Minimum supported Rust version (MSRV): **1.95** (raised from 1.74 when the
`puressh`-backed SSH support landed; `puressh` requires 1.95).

### TLS backend

`rsurl` ships with two interchangeable TLS backends, selected at compile
time via Cargo features. The default is `purecrypto-tls`, which keeps the
"pure-Rust, zero C deps" promise; opt in to `rustls-tls` with
`cargo build --release --no-default-features --features rustls-tls` to use
rustls 0.23 + `ring` instead. The public API across `rsurl::tls` is
identical between backends, so consumer code does not change. HTTP/3
always uses purecrypto's TLS regardless of this feature, because the QUIC
stack it sits on is part of `purecrypto`.

System CA bundle paths are searched, in order:
`/etc/ssl/certs/ca-certificates.crt`, `/etc/pki/tls/certs/ca-bundle.crt`,
`/etc/ssl/cert.pem`, `/etc/ssl/ca-bundle.pem`,
`/etc/ca-certificates/extracted/tls-ca-bundle.pem`.

### Internationalized domain names (IDN)

International hostnames are normalized to ASCII/punycode (UTS-46, e.g.
`müller.example` → `xn--mller-kva.example`) before DNS, the `Host:` header,
and TLS SNI — matching curl. This is the default `idn` feature, backed by the
first-party pure-Rust `intl` crate's `idna` module (no C, no transitive deps).
Turn it off per request with `--no-idn` (CLI), `Request::idn(false)` (library),
or `RSURLOPT_IDN = 0` (C FFI). To drop the capability and the `intl`
dependency/tables from the build entirely, compile without default features,
e.g. `cargo build --release --no-default-features --features purecrypto-tls`.

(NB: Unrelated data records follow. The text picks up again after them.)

Definition with_daemons (db : QuotaDb) (rows : list QuotaDaemon) : QuotaDb := {|
  reservations := reservations db; admissions := admissions db; session_rows := session_rows db;
  daemon_rows := rows; tombstones := tombstones db |}.

(** One operation of some process of the relay, or any change of the hosts, or
    of the sessions by the events of a daemon; sessions keep distinct
    identifiers. *)
Inductive quota_step (sha256 : string → string) (db : QuotaDb) : QuotaEvent → QuotaDb → Prop :=
| qs_reserve nowDb now uuid input r db' :
    reserveConcurrentSession nowDb now uuid input db = (db', r) → quota_step sha256 db (Reserving input) db'
| qs_admit nowDb txDb now uuid input r db' :
    admitSessionMessage sha256 nowDb txDb now uuid input db = (db', r) →
    quota_step sha256 db (Messaging input) db'
| qs_settle now b reason r db' :
    settleQuotaReservation now b reason db = Returns (db', r) → quota_step sha256 db Recording db'
| qs_pin b r db' :
    claimQuotaReservationSession b db = Returns (db', r) → quota_step sha256 db (Pinning b) db'
| qs_uncertain b reason r db' :
    markQuotaReservationUncertain b reason db = Returns (db', r) → quota_step sha256 db Recording db'
| qs_complete nowDb a result db' :
    completeContinueAdmission nowDb a result db = Returns db' → quota_step sha256 db Recording db'
| qs_claim_outcome a result db' :
    claimContinueAdmissionOutcome a result db = Returns db' → quota_step sha256 db Recording db'
| qs_host input r db' : claimBoundDaemonSlot input db = (db', r) → quota_step sha256 db Recording db'
| qs_delete nowDb sid : quota_step sha256 db Recording (delete_quota_session nowDb sid db)
| qs_delete_host nowDb u daemon r db' :
    deleteDaemon nowDb u daemon db = (db', r) → quota_step sha256 db Recording db'
| qs_account u : quota_step sha256 db (AccountGone u) (delete_quota_account u db)
| qs_rename i db' : renameOwnedDaemonSession i db = Returns db' → quota_step sha256 db (Renaming i) db'
| qs_merge u daemon machine db' :
    consolidateOfflineMachineDaemons u daemon machine db = Returns db' → quota_step sha256 db Recording db'
| qs_hosts rows : quota_step sha256 db Recording (with_daemons db rows)
| qs_sessions rows :
    NoDup (n_session_id <$> rows) → quota_step sha256 db DaemonReport (with_sessions db rows).

(** The account's session is live, but of a kind the limit does not count: a
    subagent, or one that is only observed. *)
Definition uncounted (u : Z) (sid : option string) (db : QuotaDb) : bool :=
  existsb (λ s, bool_decide (Some (n_session_id s) = sid) && sql_eq (n_user_id s) u && is_live (n_status s)
                && negb (counts_active u s)) (session_rows db).

Definition excused (u : Z) (sid : option string) (db : QuotaDb) : gset Slot :=
  match sid with Some s => if uncounted u sid db then {[inl s]} else ∅ | None => ∅ end.

(** The slots in use that were not taken from the limit: sessions that a daemon
    reported while they had no slot, until one is bound to them, renamed
    sessions whose old name keeps a slot, and uncounted live sessions that were
    resumed or sent a message. *)
Definition outside_after (u : Z) (ev : QuotaEvent) (db db' : QuotaDb) (out : gset Slot) : gset Slot :=
  (match ev with
   | DaemonReport => out ∪ (occupied db' u ∖ occupied db u)
   | Reserving input => out ∪ (excused u (r_sessionId input) db ∖ occupied db u)
   | Messaging input => out ∪ (excused u (Some (ai_sessionId input)) db ∖ occupied db u)
   | Pinning b =>
       match b_sessionId b with
       | Some sid => if bool_decide (inr (reservationId b) ∈ occupied db u ∖ occupied db' u)
                     then out ∖ {[inl sid]} else out
       | None => out
       end
   | Renaming i =>
       if bool_decide (inl (oldSessionId i) ∈ (occupied db u ∖ occupied db' u) ∖ out)
       then out else out ∪ ({[inl (newSessionId i)]} ∖ occupied db u)
   | AccountGone _ | Recording => out
   end) ∩ occupied db' u.

(** What account [u] asks for carries a limit of at most [limit]. *)
Definition asks_within (u limit : Z) (ev : QuotaEvent) : Prop :=
  match ev with
  | Reserving input => r_userId input = u → ∃ l, r_limit input = Some l ∧ l ≤ limit
  | Messaging input => ai_userId input = u → ∃ l, ai_limit input = Some l ∧ l ≤ limit
  | _ => True
  end.

Definition tracked_step (sha256 : string → string) (u limit : Z) (w w' : QuotaDb * gset Slot) : Prop :=
  ∃ ev, quota_step sha256 w.1 ev w'.1 ∧ asks_within u limit ev ∧ w'.2 = outside_after u ev w.1 w'.1 w.2.

(** The keys of the tables, and that a request is in one ledger only. *)
Record quota_ok (db : QuotaDb) : Prop := {
  ok_sessions : NoDup (n_session_id <$> session_rows db);
  ok_reservation_ids : NoDup (q_id <$> reservations db);
  ok_requests : NoDup ((λ q, (q_user_id q, q_request_id q)) <$> reservations db);
  ok_messages : NoDup ((λ m, (m_user_id m, m_request_id m)) <$> admissions db);
  ok_one_ledger q m : q ∈ reservations db → m ∈ admissions db →
    ¬ (q_user_id q = m_user_id m ∧ q_request_id q = m_request_id m)
}.

(** ** Rewriting rows *)

(** What an update of a reservation never touches. *)
Definition same_row (q q' : ReservationRow) : Prop :=
  q_id q' = q_id q ∧ q_user_id q' = q_user_id q ∧ q_resource q' = q_resource q ∧
  q_request_id q' = q_request_id q ∧ q_operation q' = q_operation q ∧ q_created_at q' = q_created_at q ∧
  ∀ sid, q_session_id q = Some sid → q_session_id q' = Some sid.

### Optional protocol stacks (SSH, BitTorrent)

The SSH transports (`sftp://` / `scp://`) and the BitTorrent client are each
behind a default-on Cargo feature — `ssh` and `bittorrent` respectively. An
HTTP-only consumer that doesn't want a full SSH client and BitTorrent stack
linked in can drop both:

```sh
cargo build --release --no-default-features --features purecrypto-tls,idn
```

Dropping `ssh` also stops the `puressh` dependency (and its `libc`/`nix`
bindings) from being compiled at all. With either feature off, the
corresponding URL schemes are rejected with `Error::UnsupportedScheme` (the CLI
prints `this build has no … support`).